Conforme a lo indicado por el alcalde, en estos momentos hay dos voces de oficiales electos en la comisión de la entidad, hecho que, según subrayó, le da “mayor legitimidad” a MDX y, al mismo tiempo, la posibilidad de “conocer cómo está por dentro la autoridad de autopistas”.
Giménez propone “convertir a MDX en lo que fue cuando se creó (1994); vamos a hacer más autopistas y a sacar adelante también el Smart Plan, siendo más transparentes, que el pueblo sepa a dónde se está yendo el dinero y la forma cómo se invierten esos recursos”.
Y acotó: “También vamos a tratar de reducir las tarifas de MDX. Ahora se les está devolviendo a los clientes hasta 80 dólares, pero vamos a ensayar otro tipo de rebajas para beneficio de los usuarios de las autopistas”.
Finalmente dijo que es “lamentable” que el comisionado Suárez “diga todas esas cosas”. “Yo quiero resolver el problema, y debemos ser parte de las soluciones”.
“No es fácil”
La otra piedra en el camino de Suárez fue lanzada por su colega Bovo, cuya posición saca a relucir un tema de competencia y jurisdicción, por cuanto es el Congreso estatal el órgano que puede tomar cualquier determinación que involucre a MDX.
Bovo explica que esa institución “es una creación del Estado de la Florida, y los únicos que podrían tumbarla son los representantes y senadores en Tallahassee, que la crearon en los años 90 por el descontento y la frustración que existía en el Condado por cuanto los recursos de nuestros peajes se estaban yendo para otras partes de la Florida, y era poco lo que recibíamos aquí”.

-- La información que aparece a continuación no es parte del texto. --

(* ===== verification/CacheKey.v ===== *)
(** * Query-cache keys

    Models [cacheKey] and [appendValueKey] of [src/core/database_manager.cpp]:
    the text under which a result is cached. The theorems say when two
    statements can share a key. *)
From stdpp Require Import base list strings.
From Stdlib Require Import Ascii ZArith Lia.
From S2P Require Import Prelude Types.

Definition record_sep : ascii := "030".
Definition unit_sep : ascii := "031".

(** [to_string(s.size()) ++ ":" ++ s] *)
Definition sized (s : str) : str := dec_nat (length s) ++ ":"%char :: s.

(** What [appendValueKey] appends for a value. *)
Fixpoint valueKey (v : Value) : str :=
  match v with
  | VNull => lit "n"
  | VBool b => "b"%char :: if b then lit "1" else lit "0"
  | VInt64 z => "i"%char :: dec_Z z
  | VUInt64 z => "u"%char :: dec_Z z
  | VDouble bits => "d"%char :: dec_Z bits
  | VTimestamp t => "t"%char :: dec_Z t
  | VString s => "s"%char :: sized s
  | VDecimal s => "m"%char :: sized s
  | VDate s => "a"%char :: sized s
  | VTime s => "o"%char :: sized s
  | VUuid s => "g"%char :: sized s
  | VIntervalYearMonth s => "y"%char :: sized s
  | VIntervalDaySecond s => "v"%char :: sized s
  | VJson s => "j"%char :: sized s
  | VBlob b => "x"%char :: sized b
  | VArray items =>
      "A"%char :: dec_nat (length items)
        ++ concat (map (fun item => unit_sep :: valueKey item) items)
  | VComposite fields =>
      "C"%char :: dec_nat (length fields)
        ++ concat (map (fun '(k, x) => unit_sep :: sized k ++ valueKey x) fields)
  | VTypedArray n items =>
      "Y"%char :: n ++ dec_nat (length items) ++ concat (map valueKey items)
  | VTypedComposite n fields =>
      "O"%char :: n ++ dec_nat (length fields)
        ++ concat (map (fun '(k, x) => k ++ valueKey x) fields)
  end.

Definition cacheKey (sql : str) (params : Params) : str :=
  sql ++ record_sep :: dec_nat (length params)
    ++ concat (map (fun p => unit_sep :: valueKey p) params).

(** ** Injectivity on values without database-named types *)
Fixpoint untyped (v : Value) : bool :=
  match v with
  | VArray items => forallb untyped items
  | VComposite fields => forallb (fun '(_, x) => untyped x) fields
  | VTypedArray _ _ | VTypedComposite _ _ => false
  | _ => true
  end.

Lemma sized_app_inj a b x y : sized a ++ x = sized b ++ y -> a = b /\ x = y.
Proof.
  unfold sized. rewrite <- !app_assoc. intros E.
  apply dec_nat_app_inj in E as [El E]; [|done..].
  cbn [app] in E. injection E as E. by apply app_inj_1 in E.
Qed.

(** A list of entries, each opened by a unit separator and decodable. *)
Lemma entries_inj {A} (f : A -> str) (P : A -> bool) (l k : list A) x y :
  Forall (fun a => forall b x y, P a = true -> P b = true ->
            no_digit_head x -> no_digit_head y -> f a ++ x = f b ++ y -> a = b /\ x = y) l ->
  forallb P l = true -> forallb P k = true -> length l = length k ->
  no_digit_head x -> no_digit_head y ->
  concat (map (fun a => unit_sep :: f a) l) ++ x = concat (map (fun a => unit_sep :: f a) k) ++ y ->
  l = k /\ x = y.
Proof.
  intros HF. revert k. induction HF as [|a l Ha HF IH]; intros [|b k] Hl Hk Hlen Hx Hy E; try done.
  simpl in Hl, Hk, Hlen. bool_prop. simpl in E. injection E as E.
  rewrite <- !app_assoc in E. apply Ha in E as [-> E]; try done.
  - apply IH in E as [-> ->]; try done. lia.
  - destruct l; [done|]. done.
  - destruct k; [done|]. done.
Qed.

Lemma entries_head {A} (f : A -> str) (l : list A) x :
  no_digit_head x -> no_digit_head (concat (map (fun a => unit_sep :: f a) l) ++ x).
Proof. by destruct l. Qed.

Lemma concat_field_map (fields : list (str * Value)) :
  concat (map (fun '(k, x) => unit_sep :: sized k ++ valueKey x) fields) =
  concat (map (fun f => unit_sep :: (sized f.1 ++ valueKey f.2)) fields).
Proof. f_equal. apply map_ext. by intros []. Qed.

Lemma forallb_field (fields : list (str * Value)) :
  forallb (fun '(_, x) => untyped x) fields = forallb (fun f => untyped f.2) fields.
Proof. induction fields as [|[] l IH]; simpl; congruence. Qed.

Lemma bool_key_inj (b c : bool) (x y : str) :
  (if b then lit "1" else lit "0") ++ x = (if c then lit "1" else lit "0") ++ y -> b = c /\ x = y.
Proof. destruct b, c; intros [=]; by subst. Qed.

(** Solve a scalar case: the tags agree or the keys differ at once. *)
Ltac scalar_key :=
  match goal with
  | E : _ = _ |- _ =>
      cbn [valueKey app lit String.list_ascii_of_string] in E;
      first [ discriminate E | injection E as E ]
  end;
  first [ match goal with E : _ |- _ => apply sized_app_inj in E as [-> ->]; done end
        | match goal with E : _ |- _ => apply dec_Z_app_inj in E as [-> ->]; done end
        | match goal with E : _ |- _ => apply bool_key_inj in E as [-> ->]; done end
        | by subst ].

Lemma valueKey_app_inj v : forall w x y,
  untyped v = true -> untyped w = true -> no_digit_head x -> no_digit_head y ->
  valueKey v ++ x = valueKey w ++ y -> v = w /\ x = y.
Proof.
  induction v as [v Hv|l IH|l IH|n l _|n l _] using Value_nested_ind;
    intros w x y Uv Uw Hx Hy E; try discriminate Uv.
  - destruct v; try discriminate Hv; destruct w; try discriminate Uw; scalar_key.
  - destruct w as [| | | | | | | | | | | | | | |k| | |]; try discriminate Uw;
      cbn in E; try discriminate E. injection E as E. rewrite <- !app_assoc in E.
    apply dec_nat_app_inj in E as [El E]; [|by apply entries_head..].
    apply (entries_inj valueKey untyped) in E as [-> ->]; try done.
  - destruct w as [| | | | | | | | | | | | | | | |k| |]; try discriminate Uw;
      cbn in E; try discriminate E. injection E as E. rewrite <- !app_assoc in E.
    rewrite !concat_field_map in E. simpl in Uv, Uw. rewrite forallb_field in Uv, Uw.
    apply dec_nat_app_inj in E as [El E]; [|by apply entries_head..].
    apply (entries_inj (fun f => sized f.1 ++ valueKey f.2) (fun f => untyped f.2)) in E
      as [-> ->]; try done.
    eapply Forall_impl; [exact IH|]. intros [k1 v1] Hf [k2 v2] x' y' U1 U2 Hx' Hy' E'.
    simpl in *. rewrite <- !app_assoc in E'. apply sized_app_inj in E' as [-> E'].
    apply Hf in E' as [-> ->]; done.
Qed.

Lemma split_at_sep (a b x y : str) :
  ~ In record_sep a -> ~ In record_sep b ->
  a ++ record_sep :: x = b ++ record_sep :: y -> a = b /\ x = y.
Proof.
  revert b. induction a as [|c a IH]; intros [|d b] Ha Hb E; cbn [app] in E.
  - by injection E.
  - injection E as E _. destruct Hb. left. by symmetry.
  - injection E as E _. destruct Ha. by left.
  - injection E as -> E. apply IH in E as [-> ->]; [done|..]; intros H; [apply Ha | apply Hb]; by right.
Qed.

(** on statements without the record-separator byte and parameters without
    database-named types, a cache key determines the statement and all its
    parameters: two different queries never share a cached result. *)
Theorem cacheKey_injective sql1 sql2 params1 params2
  (H1 : ~ In record_sep sql1) (H2 : ~ In record_sep sql2)
  (U1 : forallb untyped params1 = true) (U2 : forallb untyped params2 = true)
  (E : cacheKey sql1 params1 = cacheKey sql2 params2) :
  sql1 = sql2 /\ params1 = params2.
Proof.
  unfold cacheKey in E. apply split_at_sep in E as [-> E]; [|done..].
  rewrite <- (app_nil_r (concat _)), <- (app_nil_r (concat (map _ params2))) in E.
  apply dec_nat_app_inj in E as [El E]; [|by apply entries_head..].
  apply (entries_inj valueKey untyped) in E as [-> _]; try done.
  apply Forall_forall. intros v _. apply valueKey_app_inj.
Qed.

Lemma cacheKey_injective_witness :
  lit "SELECT ?" = lit "SELECT ?"
  /\ [VString (lit "a"); VArray [VInt64 1; VNull]] = [VString (lit "a"); VArray [VInt64 1; VNull]].
Proof.
  apply cacheKey_injective;
    [vm_compute; intuition discriminate.. | reflexivity | reflexivity | reflexivity].
Defined.

(** the keys of database-named composites are not separated: two
    different parameters (fields [a, nb] and [an, b], all null) give the same
    cache key, so the cached result of one query is served for the other. *)
Theorem cacheKey_typed_collision sql :
  let p1 := VTypedComposite (lit "T") [(lit "a", VNull); (lit "nb", VNull)] in
  let p2 := VTypedComposite (lit "T") [(lit "an", VNull); (lit "b", VNull)] in
  p1 <> p2 /\ cacheKey sql [p1] = cacheKey sql [p2].
Proof. split; [discriminate | reflexivity]. Qed.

Asimismo, Bovo aseguró que entiende el malestar de los residentes de Miami-Dade, “por el pago de peajes en medio de un tráfico estancado”, pero también evalúa el peso que tendría para el Condado el desmonte de MDX en razón a la deuda que tiene esa entidad en el orden de los 1.600 millones de dólares.
Opinó, además, que MDX es crucial para el avance del denominado Smart Plan, atendiendo una resolución del Congreso de la Florida, auspiciada por los representantes Jeanette Núñez y Bryan Avila, que establece “prioridades” al uso de los recursos excedentes de la Autoridad de Autopistas, para financiar proyectos alternativos de transporte.
Historia de MDX
Durante los años ochenta, los peajes recolectados a lo largo de la 836 se volvieron insuficientes para satisfacer las necesidades de transporte del condado, que experimentaba un crecimiento demográfico sin precedentes.

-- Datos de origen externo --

Lemma quote_not_backslash q : is_quote q = true -> ch backslash q = false.
Proof. by all_chars q. Qed.
Lemma skip_quoted_closed q body rest : is_quote q = true -> quoted_text q body -> head_is q rest = false ->
  skip_quoted q (body ++ q :: rest) = rest.
Proof.
  intros Hq Hb Hr. assert (ch q backslash = false) as Hqb by (by all_chars q).
  assert (ch q q = true) as Hqq by apply Ascii.eqb_refl.
  induction Hb as [|d s _ IH|s _ IH|c s H1 H2 _ IH]; cbn [app skip_quoted].
  - rewrite Hqb, Hqq. destruct rest as [|d rest]; [done|]. cbn [head_is] in Hr. by rewrite Hr.
  - replace (ch backslash backslash) with true by done. exact IH.
  - rewrite Hqb, Hqq. exact IH.
  - rewrite H1, H2. exact IH.
Qed.
Lemma skip_quoted_open q body tail : is_quote q = true -> quoted_text q body -> tail = [] \/ tail = [backslash] ->
  skip_quoted q (body ++ tail) = [].
Proof.
  intros Hq Hb Ht. assert (ch q backslash = false) as Hqb by (by all_chars q).
  assert (ch q q = true) as Hqq by apply Ascii.eqb_refl.
  induction Hb as [|d s _ IH|s _ IH|c s H1 H2 _ IH]; cbn [app skip_quoted].
  - by destruct Ht as [->| ->].
  - replace (ch backslash backslash) with true by done. exact IH.
  - rewrite Hqb, Hqq. exact IH.
  - rewrite H1, H2. exact IH.
Qed.
Lemma skip_quoted_reads q s : is_quote q = true ->
  exists body, quoted_text q body /\
    ((s = body ++ q :: skip_quoted q s /\ head_is q (skip_quoted q s) = false)
     \/ exists tail, s = body ++ tail /\ (tail = [] \/ tail = [backslash]) /\ skip_quoted q s = []).
Proof.
  intros Hq. assert (ch q q = true) as Hqq by apply Ascii.eqb_refl.
  induction s as [s IH] using (induction_ltof1 _ (@length ascii)). unfold ltof in IH.
  destruct s as [|c s1].
  { exists []. split; [constructor|]. right. exists []. auto. }
  cbn [skip_quoted]. destruct (ch c backslash) eqn:E1.
  - apply ch_eq in E1 as ->. destruct s1 as [|d s2].
    { exists []. split; [constructor|]. right. exists [backslash]. auto. }
    destruct (IH s2 ltac:(simpl; lia)) as (body & Hb & H). exists (backslash :: d :: body).
    split; [by constructor|]. destruct H as [[H1 H2]|(tail & H1 & H2 & H3)]; [left|right].
    + split; [|done]. cbn [app]. by rewrite <- H1.
    + exists tail. split; [|done]. cbn [app]. by rewrite <- H1.
  - destruct (ch c q) eqn:E2.
    + apply ch_eq in E2 as ->. destruct s1 as [|d s2].
      { exists []. split; [constructor|]. left. done. }
      destruct (ch d q) eqn:E3; [|exists []; split; [constructor | by left]].
      apply ch_eq in E3 as ->. destruct (IH s2 ltac:(simpl; lia)) as (body & Hb & H). exists (q :: q :: body).
      split; [by constructor|]. destruct H as [[H1 H2]|(tail & H1 & H2 & H3)]; [left|right].
      * split; [|done]. cbn [app]. by rewrite <- H1.
      * exists tail. split; [|done]. cbn [app]. by rewrite <- H1.
    + destruct (IH s1 ltac:(simpl; lia)) as (body & Hb & H). exists (c :: body).
      split; [by constructor|]. destruct H as [[H1 H2]|(tail & H1 & H2 & H3)]; [left|right].
      * split; [|done]. cbn [app]. by rewrite <- H1.
      * exists tail. split; [|done]. cbn [app]. by rewrite <- H1.
Qed.

(** Where the region that starts at [c :: s1] ends. *)
Definition region_end (c : ascii) (s1 : str) : option str :=
  if ch c "-" && head_is "-" s1 then Some (skip_line (c :: s1))
  else if ch c "/" && head_is "*" s1 then Some (skip_comment (drop 1 s1))
  else if is_quote c then Some (skip_quoted c s1)
  else if ch c "$" then snd <$> dollar_region s1 else None.
Lemma mask_step_end c s1 : mask_step c s1 =
  match region_end c s1 with
  | Some rest => (blanks (S (length s1) - length rest), rest)
  | None => ([c], s1)
  end.
Proof.
  unfold mask_step, region_end, is_quote. repeat (destruct (_ && _); [done|]). destruct (_ || _); [done|].
  destruct (ch c "$"); [|done]. by destruct (dollar_region s1) as [[[d b] r]|].
Qed.

Lemma str_find_cut p s k : str_find p s = Some k -> s = take k s ++ p ++ drop (k + length p) s.
Proof.
  intros H. apply str_find_Some in H as [H _]. apply prefixb_spec in H as [t H].
  rewrite <- (take_drop k s) at 1. f_equal. rewrite H. f_equal.
  rewrite <- drop_drop, H. by rewrite drop_app_length.
Qed.
Lemma find_length p s k : str_find p s = Some k -> length (take k s) = k.
Proof. intros H. apply str_find_Some in H as [_ H]. rewrite length_take. lia. Qed.
Lemma ident_span tag s : forallb is_ident tag = true -> head_sat is_ident s = false ->
  take_while is_ident (tag ++ s) = tag /\ skip_while is_ident (tag ++ s) = s.
Proof.
  intros Ht Hs. induction tag as [|c tag IH]; cbn in *.
  - destruct s as [|c s]; [done|]. cbn in *. by rewrite Hs.
  - apply andb_true_iff in Ht as [H1 H2]. rewrite H1. destruct (IH H2) as [-> ->]. done.
Qed.

Lemma comment_end_sound s : exists r, s = r ++ skip_comment s /\ literal_region (lit "/*" ++ r) (skip_comment s).
Proof.
  unfold skip_comment. destruct (str_find (lit "*/") s) as [k|] eqn:E.
  - exists (take k s ++ lit "*/"). pose proof (str_find_cut _ _ _ E) as Hs. change (length (lit "*/")) with 2 in Hs.
    split; [by rewrite <- app_assoc|]. constructor. rewrite <- Hs, (find_length _ _ _ E). done.
  - exists s. rewrite app_nil_r. split; [done|]. by constructor.
Qed.
Lemma dollar_end_sound s d b rest : dollar_region s = Some (d, b, rest) ->
  exists r, "$"%char :: s = r ++ rest /\ literal_region r rest.
Proof.
  unfold dollar_region. intros H. pose proof (take_skip_while is_ident s) as Hs.
  pose proof (take_while_all is_ident s) as Ht. set (tag := take_while is_ident s) in *.
  destruct (skip_while is_ident s) as [|c body]; [done|].
  destruct (ch c "$" && (is_nil tag || negb (head_sat isdigit tag))) eqn:E; [|done]. bool_prop.
  assert (c = "$"%char) as -> by (by apply ch_eq).
  change ("$"%char :: tag ++ ["$"%char]) with (dollar_delimiter tag) in H.
  destruct (str_find (dollar_delimiter tag) body) as [k|] eqn:Ef; [|done]. injection H as <- <- <-.
  pose proof (str_find_cut _ _ _ Ef) as Hb.
  change (S (length (tag ++ ["$"%char]))) with (length (dollar_delimiter tag)).
  exists (dollar_delimiter tag ++ take k body ++ dollar_delimiter tag). split.
  - rewrite <- (app_assoc (dollar_delimiter tag)), <- (app_assoc (take k body)), <- Hb, <- Hs.
    unfold dollar_delimiter. cbn. by rewrite <- app_assoc.
  - constructor.
    + apply forallb_forall. intros x Hx. rewrite Forall_forall in Ht. by apply Ht, list_elem_of_In.
    + by destruct tag; cbn in *; [|destruct (isdigit _)].
    + by rewrite <- Hb, (find_length _ _ _ Ef).
Qed.
Lemma region_end_sound c s1 rest : region_end c s1 = Some rest ->
  exists r, c :: s1 = r ++ rest /\ literal_region r rest.
Proof.
  unfold region_end. destruct (ch c "-" && head_is "-" s1) eqn:E1.
  { apply andb_true_iff in E1 as [->%ch_eq H2]. destruct s1 as [|d s2]; [done|]. apply ch_eq in H2 as ->.
    intros [= <-]. rewrite !skip_line_cons by done.
    destruct (skip_while_suffix (fun c => negb (ch c newline)) s2) as (p & E & Hp). exists (lit "--" ++ p). split.
    - cbn. unfold skip_line. by rewrite <- E.
    - constructor; [apply forallb_forall; intros x Hx; rewrite Forall_forall in Hp; by apply Hp, list_elem_of_In|].
      unfold skip_line. destruct (skip_while _ s2) as [|d s3] eqn:Es; [by left|right].
      apply skip_while_head in Es. by apply negb_false_iff in Es. }
  destruct (ch c "/" && head_is "*" s1) eqn:E2.
  { apply andb_true_iff in E2 as [->%ch_eq H2]. destruct s1 as [|d s2]; [done|]. apply ch_eq in H2 as ->.
    intros [= <-]. destruct (comment_end_sound s2) as (r & Hr & Hl). exists (lit "/*" ++ r).
    split; [|exact Hl]. rewrite <- app_assoc. change (drop 0 s2) with s2. by rewrite <- Hr. }
  destruct (is_quote c) eqn:E3.
  { intros [= <-]. destruct (skip_quoted_reads c s1 E3) as (body & Hb & [[H1 H2]|(tail & H1 & H2 & H3)]).
    - exists (c :: body ++ [c]). split; [cbn; rewrite <- app_assoc; cbn; by rewrite <- H1 | by constructor].
    - exists (c :: body ++ tail). rewrite H3, app_nil_r. split; [by rewrite <- H1 | by constructor]. }
  destruct (ch c "$") eqn:E4; [|done]. apply ch_eq in E4 as ->.
  destruct (dollar_region s1) as [[[d b] r]|] eqn:Ed; [|done]. intros [= <-]. by eapply dollar_end_sound.
Qed.
Lemma region_end_comment s : region_end "/" ("*"%char :: s) = Some (skip_comment s).
Proof. done. Qed.
Lemma region_end_dollar s : region_end "$" s = snd <$> dollar_region s.
Proof. done. Qed.
Lemma region_end_complete r rest c s1 : literal_region r rest -> c :: s1 = r ++ rest -> region_end c s1 = Some rest.
Proof.
  intros [body rest' Hb Hr|body rest' Hb|body Hb|q body rest' Hq Hb Hr|q body tail Hq Hb Ht|tag body rest' Ht Hd Hb] E.
  - injection E as -> ->. unfold region_end. cbn. unfold skip_line. cbn. f_equal.
    rewrite skip_while_app_all by (apply Forall_forall; intros x Hx; rewrite forallb_forall in Hb; by apply Hb, list_elem_of_In).
    destruct Hr as [->|Hr]; [done|]. destruct rest' as [|d rest']; [done|]. cbn in *. by rewrite Hr.
  - rewrite <- !app_assoc in E. assert (c = "/"%char /\ s1 = "*"%char :: body ++ lit "*/" ++ rest') as [-> ->] by (by injection E).
    rewrite region_end_comment. unfold skip_comment. rewrite Hb. f_equal. by rewrite <- drop_drop, drop_app_length.
  - rewrite app_nil_r in E. injection E as -> ->. rewrite region_end_comment. unfold skip_comment. by rewrite Hb.
  - rewrite <- app_comm_cons, <- app_assoc in E. injection E as -> ->. cbn [app].
    assert (region_end q (body ++ q :: rest') = Some (skip_quoted q (body ++ q :: rest'))) as ->
      by (unfold region_end; rewrite Hq; revert Hq; by all_chars q).
    by rewrite skip_quoted_closed.
  - rewrite app_nil_r in E. injection E as -> ->.
    assert (region_end q (body ++ tail) = Some (skip_quoted q (body ++ tail))) as ->
      by (unfold region_end; rewrite Hq; revert Hq; by all_chars q).
    by rewrite skip_quoted_open.
  - assert (c = "$"%char /\ s1 = tag ++ "$"%char :: body ++ dollar_delimiter tag ++ rest') as [-> ->].
    { rewrite <- !app_assoc in E. unfold dollar_delimiter at 1 in E. rewrite <- app_comm_cons, <- app_assoc in E.
      by injection E. }
    rewrite region_end_dollar. unfold dollar_region.
    destruct (ident_span tag ("$"%char :: body ++ dollar_delimiter tag ++ rest') Ht eq_refl) as [-> ->].
    rewrite Hd, orb_true_r. change ("$"%char :: tag ++ ["$"%char]) with (dollar_delimiter tag).
    change (ch "$" "$") with true. cbn [andb]. rewrite Hb. cbn [fmap option_fmap option_map snd]. f_equal.
    by rewrite <- drop_drop, !drop_app_length.
Qed.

A medida que la presión pública se hizo más fuerte, funcionarios locales y estatales se apresuraron a encontrar una solución, al hecho de que Miami-Dade aportaba mucho más al estado por concepto de peajes que lo que recibía para el mantenimiento de la infraestructura de transporte.
En 1993 la legislatura de la Florida adoptó una resolución que permite al Condado crear una autoridad de autopista independiente para retener el 100% del pago de los peajes, y en 1994 la Comisión condal creó la Autoridad de Autopistas de Miami-Dade, hoy MDX.
MDX es financiado exclusivamente por los peajes cobrados en sus cinco autopistas (836, 112, 874, 878 y 924) y tiene la tarea de reinvertir los fondos en el mantenimiento y administración de esas vías rápidas ubicadas en el condado Miami-Dade.